What, you might ask has he got to do with e-learning, web 2.0, or the sort of stuff I usually blog about. Well, nothing, but bear with me a bit. On Saturday, acting on an impulse I decided to go to London and see the British Library’s current exhibition on the old devil.
If you haven’t seen it and have any interest at all in British or European History, I suggest you go at once. Apart from making me realise just how important the events of Henry’s reign were for the future of Europe there really is something quite strange in looking at a document bearing the handwriting of Henry himself. Makes him real in a way that no amount of pictures, or written history can do. Probably the eeriest document was a page of Thomas Cromwell’s “Remembraunces” (What we would call a to do list!) which listed “Discover his (i.e. Henry’s) pleasure regarding Sir Thomas More” as one of the little jobs for a day in the spring of 1536. Not, a matter that I would have thought something Cromwell would have been likely to forget about as More was executed in July of that year. I was also struck by a contemporary illustration of a man writing in his study by on open window, with his dog curled up at his feet. It was a completely familiar scene, and yet it’s age gave it a weirdly alien feel. Reminded me a bit of Douglas Adams’s crack: “The past is a foreign country, they do things exactly the same there!”
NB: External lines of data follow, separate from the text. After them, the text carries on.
Lemma triple_commit_one j q d : desired p !! j = Some (q, d) ->
  triple (writing j) (commit_one fault p q d) (fun _ => writing (S j)) (fun _ => body_failed).
Proof.
  intros Hj. unfold commit_one. eapply triple_bind; [apply quiet_writing; auto|]. intros [].
  eapply triple_bind; [apply quiet_writing; auto|]. intros [].
  eapply triple_bind with (Q := fun _ => writing_mutated j).
  - apply triple_modify. intros w [H1 H2 H3 H4 H5 H6 H7 H8]. split; [|done].
    by split; [destruct H1; split| | | | | | |].
  - intros []. eapply triple_weaken; [by apply triple_write_file|done| |done]. by intros [] w [Hw _].
Qed.

Lemma triple_commit_all j l : drop j (desired p) = l ->
  triple (writing j) (for_each l (fun d => commit_one fault p d.1 d.2))
    (fun _ => writing (length (desired p))) (fun _ => body_failed).
Proof.
  revert j. induction l as [|[q d] l IH]; intros j Hl; cbn [for_each].
  - intros w [H1 H2 H3 H4 H5 H6 H7 H8]. assert (length (desired p) <= j)%nat as Hlen.
    { apply (f_equal length) in Hl. rewrite length_drop in Hl. cbn in Hl. lia. }
    split; try done; [by rewrite H7, !take_ge by lia|]. intros Hm. specialize (H8 Hm). lia.
  - assert (desired p !! j = Some (q, d)) as Hj by (rewrite <-(Nat.add_0_r j), <-lookup_drop, Hl; done).
    eapply triple_bind; [by apply triple_commit_one|]. intros []. apply IH.
    by rewrite <-(Nat.add_1_r j), <-drop_drop, Hl.
Qed.

Lemma triple_write_committed :
  triple (writing (length (desired p))) (_write_manifest fault tid (with_state Committed (planned_manifest Prepared)))
    (fun _ => at_patched) (fun _ => body_failed).
Proof.
  unfold _write_manifest. eapply triple_bind; [apply quiet_writing; auto|]. intros []. apply triple_act.
  - intros w Hw%(disk_only_writing _ _ _ (same_disk_tick w)). destruct Hw as [H1 H2 H3 H4 H5 H6 H7 H8].
    change (with_state Committed (planned_manifest Prepared)) with (planned_manifest Committed).
    fold (put_manifest (planned_manifest Committed) (tick w)).
    assert (exists t, journal (tick w) !! tid = Some t) as [t Ht].
    { unfold state_of, manifest_of in H4. destruct (journal (tick w) !! tid) as [t|]; [by exists t|done]. }
    split; [by apply put_manifest_ambient| |..].
    + cbn. cbn in H7. by rewrite H7, take_ge by lia.
    + intros m. rewrite (put_manifest_of _ _ t Ht). by intros [= <-].
    + left. unfold state_of. by rewrite (put_manifest_of _ _ t Ht).
  - intros w e Hw _. apply (writing_failed (length (desired p))). by apply (disk_only_writing _ w).
Qed.

Lemma triple_commit_body :
  triple (backing 0) (commit_body _sha fault tid target p key digest result b)
    (fun _ => at_patched) (fun _ => body_failed).
Proof.
  unfold commit_body. eapply triple_bind; [by apply triple_backup_all|]. intros [].
  eapply triple_bind with (Q := fun a w => prepared w /\ a = registered).
  { eapply triple_weaken; [apply (triple_get_project prepared disk_only_prepared)| |done|].
    - intros w Hw. apply Hw.
    - apply backing_prepared.
    - intros e w [_ Hw]. by apply prepared_failed. }
  intros reg. eapply triple_bind with (Q := fun rs w => prepared w /\ reg = registered /\ rs = planned_records).
  { intros w [Hw ->]. split_and!; [done|done|apply Hw]. }
  intros rs w (Hw & -> & ->). revert w Hw.
  change (triple prepared (_write_manifest fault tid (planned_manifest Prepared) ;;;
    _write_manifest fault tid (with_state Committing (planned_manifest Prepared)) ;;;
    for_each (desired p) (fun d => commit_one fault p d.1 d.2) ;;;
    check fault ;;;
    _write_manifest fault tid (with_state Committed (planned_manifest Prepared)))
    (fun _ => at_patched) (fun _ => body_failed)).
  eapply triple_bind; [apply triple_write_prepared|]. intros [].
  eapply triple_bind; [apply triple_write_committing|]. intros [].
  eapply triple_bind; [by apply triple_commit_all|]. intros [].
  eapply triple_bind; [apply quiet_writing; auto|]. intros []. apply triple_write_committed.
Qed.
(** *** The whole of [_commit] *)

(** How [_commit] and its caller can fail: an ordinary exception never leaves
    the patch half done without saying so. *)
Definition commit_exit (e : exn) (w : world) : Prop :=
  (at_original w \/ in_between w) /\
  (caught e = true -> files w = original \/ is_recovery_failed e = true).
(** What one section contributes. *)
Record contributes (section : PatchSection) (des : list (str * option bytes)) (val : list (str * bool))
    (c : _Change) : Prop := {
  ct_spec : forall m, (forall q, q ∈ sections_paths [section] -> m !! q = original !! q) ->
    section_spec linesep section m = Some (foldl put_file m des);
  ct_nodup : NoDup (map fst des);
  ct_paths : forall q, q ∈ map fst des -> q ∈ sections_paths [section];
  ct_validated : val = map (fun d => (d.1, bool_decide (is_Some (original !! d.1)))) des;
  ct_hashes : forall q raw, q ∈ map fst des -> original !! q = Some raw ->
    q = c_source c /\ (Z.of_nat (length raw) <= MAX_PATCH_FILE_BYTES)%Z;
  ct_change : change_ok (map fst des) c;
  ct_deletes : forall q, (q, None) ∈ des -> is_Some (original !! q);
}.

Lemma patch_spec_snoc sections s m :
  patch_spec linesep (sections ++ [s]) m = patch_spec linesep sections m ≫= section_spec linesep s.
Proof. unfold patch_spec. by rewrite fold_left_app. Qed.

Lemma change_ok_mono l l' c : (forall q, q ∈ l -> q ∈ l') -> change_ok l c -> change_ok l' c.
Proof. intros Hl [H1 H2 H3]. split; [auto|done|]. intros dest Hd. destruct (H3 dest Hd). auto. Qed.

Lemma lookup_assoc_self {A} (f : str -> A) (l : list str) q : q ∈ l ->
  lookup_assoc q (map (fun x => (x, f x)) l) = Some (f q).
Proof.
  induction l as [|x l IH]; [by intros ?%elem_of_nil|]. intros Hq. unfold lookup_assoc. cbn [map list_find].
  destruct (decide (x = q)) as [->|Hne]; [by rewrite decide_True|]. rewrite decide_False by done.
  apply elem_of_cons in Hq as [->|Hq]; [done|]. specialize (IH Hq). unfold lookup_assoc in IH.
  by destruct (list_find _ (map _ l)) as [[i kv]|].
Qed.
(* ===== verification/DevicePaths.v ===== *)
(** * Pinned Windows directories: device_paths.py

    [WindowsReadScope] keeps a directory and its ancestors open without delete
    sharing while a consented read runs.  Windows is asked through [Windows]: an
    answer may depend on everything that happened before, so that renames,
    replaced files and failing calls are all covered, and other tasks of the
    agent change [rest] between any two calls.  The log of the calls, newest
    first, is part of the state: the theorems are about it. *)
From S2P Require Import Prelude PyStr Models Paths.

Open Scope Z_scope.

Definition ERROR_FILE_NOT_FOUND : Z := 2.
Definition ERROR_PATH_NOT_FOUND : Z := 3.
(** [0x400 | 0x1000 | 0x40000 | 0x400000] and [0x10] *)
Definition _BLOCKED_ATTRIBUTES : Z := Z.lor 1024 (Z.lor 4096 (Z.lor 262144 4194304)).
Definition FILE_ATTRIBUTE_DIRECTORY : Z := 16.
Definition MAX_SCOPE_READ : Z := 16 * 1024 * 1024.

Record _FileInfo := {
  attributes : Z; volume : Z; size_high : Z; size_low : Z; links : Z; index_high : Z; index_low : Z;
}.

Definition info_identity (i : _FileInfo) : str :=
  hex 1 (volume i) ++ [COLON] ++ hex 1 (index_high i) ++ [COLON] ++ hex 1 (index_low i).
Definition info_size (i : _FileInfo) : Z := Z.lor (Z.shiftl (size_high i) 32) (size_low i).
Definition blocked (attrs : Z) : bool := negb (Z.land attrs _BLOCKED_ATTRIBUTES =? 0).
Definition is_directory (attrs : Z) : bool := negb (Z.land attrs FILE_ATTRIBUTE_DIRECTORY =? 0).

(** A Windows path as its [parts], the anchor first, and [str(path)]. *)
Definition wpath := list str.
Definition path_str (p : wpath) : str :=
  match p with [] => [] | anchor :: rest => anchor ++ join [BACKSLASH] rest end.
(** [Path(scope_path)] of a normalised scope. *)
Definition scope_parts (scope : str) : wpath := (take 2 scope ++ [BACKSLASH]) :: posix_parts (drop 3 scope).

(** What [scandir] and [stat(follow_symlinks=False)] of an entry say. *)
Record stat_info := { st_attributes : Z; st_is_dir : bool; st_is_file : bool; st_nlink : Z; st_size : Z }.
Record dir_entry := { d_name : str; d_stat : option stat_info }.

(** The calls of Windows with their answers, the checks of the caller, and the
    marks of the operation handler: the local consent was given, a patch is
    handed to the patch service, a coroutine was suspended. *)
Inductive event (X : Type) :=
| EvDriveType (drive : str) (answer : Z)
| EvVolume (drive : str) (answer : option str)
| EvCreate (path : wpath) (directory : bool) (answer : Z + Z)
| EvInfo (handle : Z) (answer : option _FileInfo)
| EvType (handle : Z) (answer : Z)
| EvRead (handle : Z) (answer : option bytes)
| EvClose (handle : Z)
| EvScan (path : wpath) (answer : bool)
| EvNext (path : wpath) (answer : option (option dir_entry))
| EvCheck (state : X) (passed : bool)
| EvConsent (state : X)
| EvApply (state : X)
| EvAwait.
Arguments EvDriveType {X}. Arguments EvVolume {X}. Arguments EvCreate {X}. Arguments EvInfo {X}.
Arguments EvType {X}. Arguments EvRead {X}. Arguments EvClose {X}. Arguments EvScan {X}.
Arguments EvNext {X}. Arguments EvCheck {X}. Arguments EvConsent {X}. Arguments EvApply {X}. Arguments EvAwait {X}.
(* ===== verification/ScopedReads.v ===== *)
(** * Reads below a pinned directory: scoped_read_tools.py

    Listing, reading and searching through a [WindowsReadScope], in the monad of
    [DevicePaths]: every call of Windows and every check of the caller is one
    event, in the order the code makes them. *)
From S2P Require Import Prelude Utf8 PyStr Models Paths PatchFormat Database ReadText ReadTools DevicePaths.

Open Scope Z_scope.

Definition _MAX_DEPTH : Z := 128.

Inductive entry_kind := KDirectory | KFile.
#[export] Instance entry_kind_eq_dec : EqDecision entry_kind.
Proof. solve_decision. Defined.

Record _Entry := { e_path : str; e_kind : entry_kind; e_size : option Z }.

(** [str(PurePosixPath(directory) / name)]; an absolute name replaces the
    directory. *)
Definition join_path (directory name : str) : str :=
  if starts_with [SLASH] name then name
  else match posix_parts directory ++ posix_parts name with [] => [DOT] | l => join [SLASH] l end.

(** [PurePosixPath(path).relative_to(base)] *)
Fixpoint relative_parts (base path : list str) : option (list str) :=
  match base, path with
  | [], _ => Some path
  | b :: base, p :: path => if decide (b = p) then relative_parts base path else None
  | _ :: _, [] => None
  end.
Definition relative_to (path base : str) : option str :=
  l ← relative_parts (posix_parts base) (posix_parts path); Some (match l with [] => [DOT] | _ => join [SLASH] l end).

Definition _matches (path base pattern : str) : res bool :=
  match relative_to path base with
  | None => Err (ValueError "not in the subpath")
  | Some below_base => Ok (_glob_matches path pattern || _glob_matches below_base pattern)
  end.
(* ===== verification/HandlerCalls.v ===== *)
(** * Calls of the agent: the rest of protocol_adapter.py and project_management.py

    Project management, code intelligence with its repeated authorization, and the
    routing of [execute]. *)
From S2P Require Import Prelude Utf8 PyStr Models Paths PatchFormat Database Json Approvals PatchService ReadText ReadTools DevicePaths ScopedReads DeviceReads Handler.

Open Scope Z_scope.

(** ** project_management.py *)

Inductive manage_input :=
| GetProjects (limit : Z)
| RequestAddProject (title : str)
| RenameProject (project_id new_title : str) (request : json)
| RemoveProject (project_id : str) (request : json).

Inductive manage_answer :=
| ProjectsFound (l : list project_summary)
| RegistrationRequested (request_id title : str)
| ProjectRenamed (project_id title : str)
| ProjectRemoved (project_id title : str).

(** ** Code intelligence *)

Record code_input := { ci_project_id : str; ci_operation : str; ci_purpose : str; ci_json : json }.

(** The analysis itself is a task of its own: whether it is done by now and what
    it gives are the answers of [Analysis]. *)
Class Analysis := {
  analysis_done : events -> bool;
  analysis_result : events -> res json;
}.

(** ** The other services, as the adapter calls them *)

Record services := {
  device_desktop : json -> caller -> K json;
  device_screenshot : json -> caller -> K json;
  project_shell : json -> caller -> K json;
  project_frontend : option (json -> caller -> K json);
}.

(** A validated call, and the answer before its validation. *)
Inductive tool_call :=
| CallDesktop (q : json)
| CallScreenshot (q : json)
| CallDeviceRead (q : DeviceReadInput)
| CallListProjects (q : list_projects_input)
| CallProjectRead (q : file_request)
| CallApplyPatch (q : file_request)
| CallShell (q : json)
| CallFrontend (q : json)
| CallManage (q : manage_input)
| CallCode (q : code_input).
Inductive tool_answer :=
| JsonAnswer (j : json)
| DeviceReadAnswer (r : DeviceReadResult)
| ProjectsAnswer (r : project_page)
| FileAnswer (r : file_answer)
| ManageAnswer (r : manage_answer).

(** [pydantic.ValidationError] *)
Definition INVALID : exn := ValueError "ValidationError".

Section calls.
  Context {handling : Handling} {analysis : Analysis} (self : identity) (online : bool).

Definition summary_of (p : Project) (on : bool) : project_summary :=
  {| ps_project_id := project_id p; ps_title := title p; ps_device_id := device self; ps_mode := mode p; ps_online := on |}.

Definition current_check (generation : nat) (deadline : option Z) (l : events) (x : agent) : res unit :=
  (ensure_current (clock_at l) generation deadline (ag_approvals x)).1.

(** What a rename or a removal does once it is allowed: the project and its mode
    are looked at again. *)
Definition change_metadata (c : caller) (project : Project) (request : json) (risk : ApprovalRisk) (verb : str)
    (generation : nat) (change : Z -> DB unit) : K unit :=
  digest <- action_digest request ;;
  approval <- build_request self c project (lit "projects:write") digest risk
    (lit "Allow ChatGPT to " ++ verb ++ lit " the registered project metadata?") None [] ;;
  consenting (fun n a => authorize_project_operation sha256_hex n a project approval true false no_scopes) ;;;
  await ;;;
  check_now (current_check generation (cl_deadline_at c)) ;;;
  current <- get_project (project_id project) ;;
  lift (project_access_policy current true false) ;;;
  (if negb (bool_decide (mode current = mode project)) then fail "approval_expired" else ret tt) ;;;
  n <- gets (fun s => clock_at (log s)) ;;
  on_approvals (on_database (change n)).

Definition manage (q : manage_input) (c : caller) : K manage_answer :=
  generation <- on_approvals generation ;;
  check_now (current_check generation (cl_deadline_at c)) ;;;
  match q with
  | GetProjects limit =>
      projects <- on_approvals (on_database (list_projects false)) ;;
      ret (ProjectsFound (map (fun p => summary_of p true) (take (Z.to_nat limit) projects)))
  | RequestAddProject title =>
      n <- gets (fun s => clock_at (log s)) ;;
      fresh <- gets (fun s => fresh_id (log s)) ;;
      id <- on_approvals (on_database (create_project_registration_request n fresh title (account self) (cl_grant_id c)
              (cl_link_id c) (device self) (cl_connection_epoch c))) ;;
      ret (RegistrationRequested id title)
  | RenameProject id new_title request =>
      project <- get_project id ;;
      change_metadata c project request WRITE (lit "rename") generation
        (fun n => set_project_title n (project_id project) new_title) ;;;
      ret (ProjectRenamed (project_id project) (strip new_title))
  | RemoveProject id request =>
      project <- get_project id ;;
      change_metadata c project request DELETE (lit "unregister") generation
        (fun n => set_project_enabled n (project_id project) false) ;;;
      ret (ProjectRemoved (project_id project) (title project))
  end.

(** ** _code_operation *)

Definition native_analysis (operation : str) : bool :=
  negb (bool_decide (operation ∈ [lit "code_intelligence_status"; lit "code_workspace_summary"])).

Definition code_check (generation : nat) (deadline : option Z) (project : Project) (l : events) (x : agent) : res unit :=
  (ensure_current (clock_at l) generation deadline (ag_approvals x)).1 ;;?
  current <-? (on_database (Database.get_project (project_id project)) (ag_approvals x)).1 ;;
  if negb (enabled current) || negb (bool_decide (mode current = mode project)) ||
     negb (bool_decide (root current = root project)) ||
     negb (bool_decide (root_fingerprint current = root_fingerprint project)) then agent_error "approval_expired"
  else verify_project sha256_text (project_files l) project.

(** [await asyncio.to_thread(ensure_authorized_sync)] *)
Definition ensure_authorized (generation : nat) (deadline : option Z) (project : Project) : K unit :=
  await ;;; run_check (code_check generation deadline project).

(** [while not task.done()]: the authorization is checked, then at most 0.2
    seconds pass. *)
Fixpoint watch (fuel : nat) (generation : nat) (deadline : option Z) (project : Project) : K unit :=
  finished <- gets (fun s => analysis_done (log s)) ;;
  if finished : bool then ret tt
  else match fuel with
       | O => raise UNFINISHED
       | S fuel => ensure_authorized generation deadline project ;;; await ;;; watch fuel generation deadline project
       end.

Definition code_summary (q : code_input) (p : Project) : str :=
  ci_operation q ++ lit ": " ++ ci_purpose q ++ [LF] ++ lit "Project: " ++ title p ++
  (if native_analysis (ci_operation q)
   then [LF] ++ lit "May start trusted native analysis tools and write private analysis cache." else []).

Definition _code_operation (fuel : nat) (q : code_input) (c : caller) : K json :=
  project <- get_project (ci_project_id q) ;;
  await ;;;
  generation <- on_approvals generation ;;
  let native := native_analysis (ci_operation q) in
  let authorized := ensure_authorized generation (cl_deadline_at c) project in
  authorized ;;;
  digest <- action_digest (ci_json q) ;;
  approval <- build_request self c project (if native then lit "shell:execute" else lit "files:read") digest
    (if native then NATIVE_EXECUTION else READ) (code_summary q project) None [] ;;
  consenting (fun n a => authorize_project_operation sha256_hex n a project approval true native no_scopes) ;;;
  authorized ;;;
  await ;;;
  authorized ;;;
  x <- gets rest ;;
  emit (EvApply x) ;;;
  watch fuel generation (cl_deadline_at c) project ;;;
  l <- gets log ;;
  result <- lift (analysis_result l) ;;
  authorized ;;;
  ret result.

(** ** execute *)

(** [None]: the service is not available. *)
Definition available {T} (s : option T) : K T := match s with Some s => ret s | None => fail "invalid_request" end.

(** A slot may have to be waited for. *)
Definition in_read_slot {T} (m : K T) : K T := await ;;; m.

Section execute.
  Context (tools : services) (managed analysed : bool) (fuel : nat).
  (** The validators of the protocol, for the payload of a tool ([None]: the name
      is unknown) and for an answer. *)
  Context (validate_call : str -> json -> option (res tool_call)) (validate_answer : tool_answer -> res tool_answer).

(** The root the patch service works on. *)
Definition target_root (q : file_request) (a : approvals) : str :=
  match fr_scope_path q with
  | Some scope => path_str (scope_parts scope)
  | None => match a_database a with
            | Some d => match projects d !! fr_project_id q with Some row => root (pr_project row) | None => [] end
            | None => []
            end
  end.

(** A redelivered patch that is settled is answered without asking again. *)
Definition reconcile (q : file_request) (c : caller) : K (option json) :=
  match fr_work q with
  | Patching p =>
      files_root <- gets (fun s => target_root q (ag_approvals (rest s))) ;;
      r <- on_patches files_root (fun faults =>
        reconcile_duplicate sha256_hex scope_fingerprint faults (patch_request_of self (fr_project_id q) p c (fr_scope_path q))) ;;
      await ;;; ret r
  | Reading _ => ret None
  end.

Definition run_call (call : tool_call) (c : caller) (reconcile_duplicate : bool) : K tool_answer :=
  match call with
  | CallDesktop q => r <- device_desktop tools q c ;; ret (JsonAnswer r)
  | CallScreenshot q => in_read_slot (r <- device_screenshot tools q c ;; ret (JsonAnswer r))
  | CallDeviceRead q => in_read_slot (r <- DeviceReads.execute self q c ;; ret (DeviceReadAnswer r))
  | CallListProjects q => in_read_slot (r <- _list_projects self online q ;; await ;;; ret (ProjectsAnswer r))
  | CallProjectRead q => in_read_slot (r <- _file_operation self q c ;; ret (FileAnswer r))
  | CallApplyPatch q =>
      cached <- (if reconcile_duplicate then reconcile q c else ret None) ;;
      match cached with
      | Some r => ret (FileAnswer (PatchAnswer r))
      | None => r <- _file_operation self q c ;; ret (FileAnswer r)
      end
  | CallShell q => r <- project_shell tools q c ;; ret (JsonAnswer r)
  | CallFrontend q => run <- available (project_frontend tools) ;; r <- run q c ;; ret (JsonAnswer r)
  | CallManage q => if managed then r <- manage q c ;; ret (ManageAnswer r) else fail "invalid_request"
  | CallCode q => if analysed then r <- _code_operation fuel q c ;; ret (JsonAnswer r) else fail "invalid_request"
  end.

Definition execute (tool_name : str) (payload : json) (c : caller) (reconcile_duplicate : bool) : K tool_answer :=
  try_except
    (match validate_call tool_name payload with
     | None => fail "invalid_request"
     | Some call =>
         call <- lift call ;;
         r <- run_call call c reconcile_duplicate ;;
         lift (validate_answer r)
     end)
    (fun e => if bool_decide (e = INVALID) then fail "invalid_request" else raise e).
End execute.
End calls.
Aside from the history there was some interest from an e-learning perspective. Firstly they include an audio guide in the price of admission. (Which, might I add here, I thought steep at £9.00) Mine was faulty and seemed to deliver incomprehensible gibberish after about the first three sections. You got a few words, then a long silence, followed by a few more words. I guess the recording had been interfered with somehow. I find these things distract me from looking at the exhibits anyway so I was more than happy to turn it off. (Would have been nice to have a choice about paying for it though!) But it did set me wondering about whether such a thing could actually form a useful part of an exhibition by making them interact with the artefacts on display somehow. They’d have to be a bit more reliable though. Secondly there were also some quite nice flash based interactive exhibits of the actual documents, where you could look in detail at Henry’s annotations, usually where he was trying to find support for his case in his “Great Matter” (Getting his divorce from Katherine of Aragon). Some of them have been posted on the web at http://www.bl.uk/onlinegallery/onlineex/henryviii/interactive/index.html . There was a bit of local interest too in that some of the books he needed for evidence came from St Katherine’s priory in Lincoln. (I wonder where that was). I must confess I hadn’t realised he himself was so deeply involved in making his case.
So the exhibition format may have some value as a learning tool. Of course as I was already interested in the first place, I can’t read too much into that, but given what I’ve been thinking about e-portfolios, there might be some value in concentrating a little more on the presentation side of e-portfolios.